By Tim Hunt
E-mail Tim Hunt
View all posts from Tim Hunt
Uploaded: Jul 26, 2022
This week we bought out the lease on our 2019 Honda Accord.
We were in-and-out of Dublin Honda a couple of times and were struck by just how empty the vast parking lots were. The same was true for other nearby dealerships. Our rep said they had no new Accords on the lot and almost everything that was coming in from the manufacturer was already reserved by customers who had put down a $5k deposit.
I’d been reading about how strange the car market is, but saw it first hand. Our buyout price after three years was just under $16k on a car that was worth $30k or more as a used vehicle. Of course, if we decided to sell it what would we pay for a replacement and where we’d find one would be both big open questions.
When was the last time you drove a car 20,000 miles and it was worth more as a used vehicle than it was when you drove it off the lot new?

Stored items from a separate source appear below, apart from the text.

Definition set_user_roles (x : list UserRoleRow) (w : World) : World :=
  Build_World (parameters w) (users w) (roles w) (admin_roles w) x (user_admin_roles w)
    (target_roles w) (targets w) (tickets w) (ticket_requests w) (approvals w) (passwords w)
    (public_keys w) (otps w) (ssos w) (certificates w) (api_tokens w) (failed_attempts w)
    (ip_blocks w) (lockouts w) (blocked_ips w) (locked_users w) (auth_heap w) (auth_store w)
    (next_loc w) (notifications w) (audit_log w) (client w) (target_groups w) (known_hosts w)
    (sessions w) (limits w) (http w).

Definition set_user_admin_roles (x : list UserAdminRoleRow) (w : World) : World :=
  Build_World (parameters w) (users w) (roles w) (admin_roles w) (user_roles w) x
    (target_roles w) (targets w) (tickets w) (ticket_requests w) (approvals w) (passwords w)
    (public_keys w) (otps w) (ssos w) (certificates w) (api_tokens w) (failed_attempts w)
    (ip_blocks w) (lockouts w) (blocked_ips w) (locked_users w) (auth_heap w) (auth_store w)
    (next_loc w) (notifications w) (audit_log w) (client w) (target_groups w) (known_hosts w)
    (sessions w) (limits w) (http w).

Definition set_target_roles (x : list TargetRoleRow) (w : World) : World :=
  Build_World (parameters w) (users w) (roles w) (admin_roles w) (user_roles w)
    (user_admin_roles w) x (targets w) (tickets w) (ticket_requests w) (approvals w)
    (passwords w) (public_keys w) (otps w) (ssos w) (certificates w) (api_tokens w)
    (failed_attempts w) (ip_blocks w) (lockouts w) (blocked_ips w) (locked_users w)
    (auth_heap w) (auth_store w) (next_loc w) (notifications w) (audit_log w) (client w) (target_groups w) (known_hosts w)
    (sessions w) (limits w) (http w).

Definition set_targets (x : list TargetRow) (w : World) : World :=
  Build_World (parameters w) (users w) (roles w) (admin_roles w) (user_roles w)
    (user_admin_roles w) (target_roles w) x (tickets w) (ticket_requests w) (approvals w)
    (passwords w) (public_keys w) (otps w) (ssos w) (certificates w) (api_tokens w)
    (failed_attempts w) (ip_blocks w) (lockouts w) (blocked_ips w) (locked_users w)
    (auth_heap w) (auth_store w) (next_loc w) (notifications w) (audit_log w) (client w) (target_groups w) (known_hosts w)
    (sessions w) (limits w) (http w).

Definition set_tickets (x : list TicketRow) (w : World) : World :=
  Build_World (parameters w) (users w) (roles w) (admin_roles w) (user_roles w)
    (user_admin_roles w) (target_roles w) (targets w) x (ticket_requests w) (approvals w)
    (passwords w) (public_keys w) (otps w) (ssos w) (certificates w) (api_tokens w)
    (failed_attempts w) (ip_blocks w) (lockouts w) (blocked_ips w) (locked_users w)
    (auth_heap w) (auth_store w) (next_loc w) (notifications w) (audit_log w) (client w) (target_groups w) (known_hosts w)
    (sessions w) (limits w) (http w).

Definition set_ticket_requests (x : list TicketRequestRow) (w : World) : World :=
  Build_World (parameters w) (users w) (roles w) (admin_roles w) (user_roles w)
    (user_admin_roles w) (target_roles w) (targets w) (tickets w) x (approvals w) (passwords w)
    (public_keys w) (otps w) (ssos w) (certificates w) (api_tokens w) (failed_attempts w)
    (ip_blocks w) (lockouts w) (blocked_ips w) (locked_users w) (auth_heap w) (auth_store w)
    (next_loc w) (notifications w) (audit_log w) (client w) (target_groups w) (known_hosts w)
    (sessions w) (limits w) (http w).

Definition set_approvals (x : list ApprovalRow) (w : World) : World :=
  Build_World (parameters w) (users w) (roles w) (admin_roles w) (user_roles w)
    (user_admin_roles w) (target_roles w) (targets w) (tickets w) (ticket_requests w) x
    (passwords w) (public_keys w) (otps w) (ssos w) (certificates w) (api_tokens w)
    (failed_attempts w) (ip_blocks w) (lockouts w) (blocked_ips w) (locked_users w)
    (auth_heap w) (auth_store w) (next_loc w) (notifications w) (audit_log w) (client w) (target_groups w) (known_hosts w)
    (sessions w) (limits w) (http w).

Definition set_passwords (x : list PasswordRow) (w : World) : World :=
  Build_World (parameters w) (users w) (roles w) (admin_roles w) (user_roles w)
    (user_admin_roles w) (target_roles w) (targets w) (tickets w) (ticket_requests w)
    (approvals w) x (public_keys w) (otps w) (ssos w) (certificates w) (api_tokens w)
    (failed_attempts w) (ip_blocks w) (lockouts w) (blocked_ips w) (locked_users w)
    (auth_heap w) (auth_store w) (next_loc w) (notifications w) (audit_log w) (client w) (target_groups w) (known_hosts w)
    (sessions w) (limits w) (http w).

Definition set_public_keys (x : list PublicKeyRow) (w : World) : World :=
  Build_World (parameters w) (users w) (roles w) (admin_roles w) (user_roles w)
    (user_admin_roles w) (target_roles w) (targets w) (tickets w) (ticket_requests w)
    (approvals w) (passwords w) x (otps w) (ssos w) (certificates w) (api_tokens w)
    (failed_attempts w) (ip_blocks w) (lockouts w) (blocked_ips w) (locked_users w)
    (auth_heap w) (auth_store w) (next_loc w) (notifications w) (audit_log w) (client w) (target_groups w) (known_hosts w)
    (sessions w) (limits w) (http w).

Definition set_otps (x : list OtpRow) (w : World) : World :=
  Build_World (parameters w) (users w) (roles w) (admin_roles w) (user_roles w)
    (user_admin_roles w) (target_roles w) (targets w) (tickets w) (ticket_requests w)
    (approvals w) (passwords w) (public_keys w) x (ssos w) (certificates w) (api_tokens w)
    (failed_attempts w) (ip_blocks w) (lockouts w) (blocked_ips w) (locked_users w)
    (auth_heap w) (auth_store w) (next_loc w) (notifications w) (audit_log w) (client w) (target_groups w) (known_hosts w)
    (sessions w) (limits w) (http w).

Definition set_ssos (x : list SsoRow) (w : World) : World :=
  Build_World (parameters w) (users w) (roles w) (admin_roles w) (user_roles w)
    (user_admin_roles w) (target_roles w) (targets w) (tickets w) (ticket_requests w)
    (approvals w) (passwords w) (public_keys w) (otps w) x (certificates w) (api_tokens w)
    (failed_attempts w) (ip_blocks w) (lockouts w) (blocked_ips w) (locked_users w)
    (auth_heap w) (auth_store w) (next_loc w) (notifications w) (audit_log w) (client w) (target_groups w) (known_hosts w)
    (sessions w) (limits w) (http w).

Definition set_certificates (x : list CertificateRow) (w : World) : World :=
  Build_World (parameters w) (users w) (roles w) (admin_roles w) (user_roles w)
    (user_admin_roles w) (target_roles w) (targets w) (tickets w) (ticket_requests w)
    (approvals w) (passwords w) (public_keys w) (otps w) (ssos w) x (api_tokens w)
    (failed_attempts w) (ip_blocks w) (lockouts w) (blocked_ips w) (locked_users w)
    (auth_heap w) (auth_store w) (next_loc w) (notifications w) (audit_log w) (client w) (target_groups w) (known_hosts w)
    (sessions w) (limits w) (http w).

Definition set_api_tokens (x : list ApiTokenRow) (w : World) : World :=
  Build_World (parameters w) (users w) (roles w) (admin_roles w) (user_roles w)
    (user_admin_roles w) (target_roles w) (targets w) (tickets w) (ticket_requests w)
    (approvals w) (passwords w) (public_keys w) (otps w) (ssos w) (certificates w) x
    (failed_attempts w) (ip_blocks w) (lockouts w) (blocked_ips w) (locked_users w)
    (auth_heap w) (auth_store w) (next_loc w) (notifications w) (audit_log w) (client w) (target_groups w) (known_hosts w)
    (sessions w) (limits w) (http w).

Definition set_failed_attempts (x : list FailedLoginAttemptRow) (w : World) : World :=
  Build_World (parameters w) (users w) (roles w) (admin_roles w) (user_roles w)
    (user_admin_roles w) (target_roles w) (targets w) (tickets w) (ticket_requests w)
    (approvals w) (passwords w) (public_keys w) (otps w) (ssos w) (certificates w)
    (api_tokens w) x (ip_blocks w) (lockouts w) (blocked_ips w) (locked_users w) (auth_heap w)
    (auth_store w) (next_loc w) (notifications w) (audit_log w) (client w) (target_groups w) (known_hosts w)
    (sessions w) (limits w) (http w).

Definition set_ip_blocks (x : list IpBlockRow) (w : World) : World :=
  Build_World (parameters w) (users w) (roles w) (admin_roles w) (user_roles w)
    (user_admin_roles w) (target_roles w) (targets w) (tickets w) (ticket_requests w)
    (approvals w) (passwords w) (public_keys w) (otps w) (ssos w) (certificates w)
    (api_tokens w) (failed_attempts w) x (lockouts w) (blocked_ips w) (locked_users w)
    (auth_heap w) (auth_store w) (next_loc w) (notifications w) (audit_log w) (client w) (target_groups w) (known_hosts w)
    (sessions w) (limits w) (http w).

Definition set_lockouts (x : list UserLockoutRow) (w : World) : World :=
  Build_World (parameters w) (users w) (roles w) (admin_roles w) (user_roles w)
    (user_admin_roles w) (target_roles w) (targets w) (tickets w) (ticket_requests w)
    (approvals w) (passwords w) (public_keys w) (otps w) (ssos w) (certificates w)
    (api_tokens w) (failed_attempts w) (ip_blocks w) x (blocked_ips w) (locked_users w)
    (auth_heap w) (auth_store w) (next_loc w) (notifications w) (audit_log w) (client w) (target_groups w) (known_hosts w)
    (sessions w) (limits w) (http w).

Definition set_blocked_ips (x : gmap IpAddr IpBlockInfo) (w : World) : World :=
  Build_World (parameters w) (users w) (roles w) (admin_roles w) (user_roles w)
    (user_admin_roles w) (target_roles w) (targets w) (tickets w) (ticket_requests w)
    (approvals w) (passwords w) (public_keys w) (otps w) (ssos w) (certificates w)
    (api_tokens w) (failed_attempts w) (ip_blocks w) (lockouts w) x (locked_users w)
    (auth_heap w) (auth_store w) (next_loc w) (notifications w) (audit_log w) (client w) (target_groups w) (known_hosts w)
    (sessions w) (limits w) (http w).

Definition set_locked_users (x : gmap string UserLockInfo) (w : World) : World :=
  Build_World (parameters w) (users w) (roles w) (admin_roles w) (user_roles w)
    (user_admin_roles w) (target_roles w) (targets w) (tickets w) (ticket_requests w)
    (approvals w) (passwords w) (public_keys w) (otps w) (ssos w) (certificates w)
    (api_tokens w) (failed_attempts w) (ip_blocks w) (lockouts w) (blocked_ips w) x
    (auth_heap w) (auth_store w) (next_loc w) (notifications w) (audit_log w) (client w) (target_groups w) (known_hosts w)
    (sessions w) (limits w) (http w).

Definition set_auth_heap (x : gmap nat AuthState) (w : World) : World :=
  Build_World (parameters w) (users w) (roles w) (admin_roles w) (user_roles w)
    (user_admin_roles w) (target_roles w) (targets w) (tickets w) (ticket_requests w)
    (approvals w) (passwords w) (public_keys w) (otps w) (ssos w) (certificates w)
    (api_tokens w) (failed_attempts w) (ip_blocks w) (lockouts w) (blocked_ips w)
    (locked_users w) x (auth_store w) (next_loc w) (notifications w) (audit_log w) (client w) (target_groups w) (known_hosts w)
    (sessions w) (limits w) (http w).

Definition set_auth_store (x : gmap Uuid (nat * Instant)) (w : World) : World :=
  Build_World (parameters w) (users w) (roles w) (admin_roles w) (user_roles w)
    (user_admin_roles w) (target_roles w) (targets w) (tickets w) (ticket_requests w)
    (approvals w) (passwords w) (public_keys w) (otps w) (ssos w) (certificates w)
    (api_tokens w) (failed_attempts w) (ip_blocks w) (lockouts w) (blocked_ips w)
    (locked_users w) (auth_heap w) x (next_loc w) (notifications w) (audit_log w) (client w) (target_groups w) (known_hosts w)
    (sessions w) (limits w) (http w).

Definition set_next_loc (x : nat) (w : World) : World :=
  Build_World (parameters w) (users w) (roles w) (admin_roles w) (user_roles w)
    (user_admin_roles w) (target_roles w) (targets w) (tickets w) (ticket_requests w)
    (approvals w) (passwords w) (public_keys w) (otps w) (ssos w) (certificates w)
    (api_tokens w) (failed_attempts w) (ip_blocks w) (lockouts w) (blocked_ips w)
    (locked_users w) (auth_heap w) (auth_store w) x (notifications w) (audit_log w) (client w) (target_groups w) (known_hosts w)
    (sessions w) (limits w) (http w).

Definition set_notifications (x : list ClusterNotification) (w : World) : World :=
  Build_World (parameters w) (users w) (roles w) (admin_roles w) (user_roles w)
    (user_admin_roles w) (target_roles w) (targets w) (tickets w) (ticket_requests w)
    (approvals w) (passwords w) (public_keys w) (otps w) (ssos w) (certificates w)
    (api_tokens w) (failed_attempts w) (ip_blocks w) (lockouts w) (blocked_ips w)
    (locked_users w) (auth_heap w) (auth_store w) (next_loc w) x (audit_log w) (client w) (target_groups w) (known_hosts w)
    (sessions w) (limits w) (http w).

It makes for strange pricing on the few new and used vehicles dealers have in stock. With used vehicles such as mine now selling for more than they cost new, dealers are ignoring the manufacturer’s suggested retail prices and marking up the new vehicles so there’s a reason to purchase a new car vs. a used one. Those mark-ups, on modestly priced vehicles, can be $6-8k. With the inventory shortage, dealers are getting it because consumers simply don’t have any choices.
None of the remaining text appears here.